No es justo

El domingo pasado, como tantos otros domingos, me di una vuelta por el rastro de Santa Cruz

El domingo pasado, como tantos otros domingos, me di una vuelta por el rastro de Santa Cruz. Después de comprarme unos polos falsos, hechos en China, que tienen mejor calidad que los originales, a diez euros unidad, fui a dar una vuelta por la explanada de las cosas imposibles, en el antiguo patio y bajo el laurel del cuartel de San Carlos. Expuestos en un rincón, alcancé a ver el título académico y otro diploma -de la época franquista- de un conocido empresario canario, ya fallecido, que fue concejal de Santa Cruz algunos años.
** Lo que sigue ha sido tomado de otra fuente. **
(** A request for a fixture, over the session the server requires. *)
Record asks (f : fixture) (s : served) : Prop := {
  as_version : s_protoMajor s = 3 /\ s_proto s = "HTTP/3.0";
  as_tls : exists tls, s_tls s = Some tls /\ ts_version tls = VersionTLS13 /\ ts_protocol tls = "h3" /\ ts_resumed tls = false;
  as_target : s_method s = FMethod f /\ s_path s = "/dns-query" /\ s_host s = "dns.plab.test";
  as_headers : header_get (s_header s) "accept" = mediaType /\ header_get (s_header s) "cache-control" = "no-cache" /\
    header_get (s_header s) "content-type" = (if String.eqb (FMethod f) "GET" then "" else mediaType);
  as_query : if String.eqb (FMethod f) "GET"
             then s_rawQuery s = "dns=" +:+ getValue f /\ s_params s = 1 /\ s_contentLength s = 0
             else s_rawQuery s = "" /\ s_body s = Stream (bytesOf (QueryHex f)) EEOF
}.

Lemma queryOf_asks f s : f ∈ fixtures -> asks f s -> Server.queryOf s = inl (bytesOf (QueryHex f)).
Proof.
  intros Hf [_ _ (M & _) (_ & _ & H3) Hq]. pose proof (fixtures_ok f Hf) as Ok1. unfold fixture_ok in Ok1.
  rewrite !andb_true_iff, !Z.ltb_lt, !String.eqb_eq in Ok1. destruct Ok1 as [[[[[[_ _] L1] _] _] Hm] Hl].
  unfold Server.queryOf. rewrite M.
  destruct (String.eqb (FMethod f) "GET") eqn:Eg.
  - destruct Hq as (Q1 & Q2 & Q3). apply String.eqb_eq in Eg. rewrite Eg in Hm. cbn in Hm. apply String.eqb_eq in Hm.
    apply bool_decide_eq_true in Hl. rewrite Hm in Hl. rewrite Hl. cbn [default from_option].
    rewrite H3, Q1, Q2, Q3, !String.eqb_refl. reflexivity.
  - destruct Hq as (Q1 & Q2). apply orb_true_iff in Hm as [Hm|Hm]; [|discriminate Hm].
    rewrite Hm, Q1, H3, Q2, !String.eqb_refl. cbn [negb orb]. unfold read_all_limited. cbn [st_data st_end].
    rewrite (proj2 (Z.leb_gt _ _)) by lia. reflexivity.
Qed.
Curiosamente, fue quien nos vendió el primer piso que mi familia tuvo en la capital, allá por los setenta. Me dio pena ver aquellos diplomas, enmarcados en madera de roble, de alguien que significó tanto en la empresa tinerfeña. Seguí mi camino, con las camisas de diez euros en la mano, rumbo a un taxi, porque lloviznaba. E iba pensando en lo poco que hay entre el esplendor y la gloria de aquel hombre y la humillación que significaban sus diplomas expuestos en el rastro. Yo soy muy conservador, lo guardo todo, tengo un ramalazo, aunque muy ordenado, del complejo de Diógenes. Di la vuelta y pregunté al hombre del puesto cuánto pedía por un título de profesor mercantil y otro con la concesión del Víctor de Bronce. “Si se lleva los dos, se los dejo en diez euros”, me respondió. Y los compré. Pesaban un montón a causa del grosor de la madera, pero logré llegar con ellos y las camisas a un taxi. Ahora los estoy viendo aquí, en mi casa, ya limpios, y sigo con la pena porque conocí a aquel hombre, me caía bien, era una persona seria y cabal, que trabajó toda su vida y llegó muy alto. ¿Por qué esos objetos que formaron parte de su vida acabaron en el rastro y ahora están en mi despacho? No es justo. No es nada justo.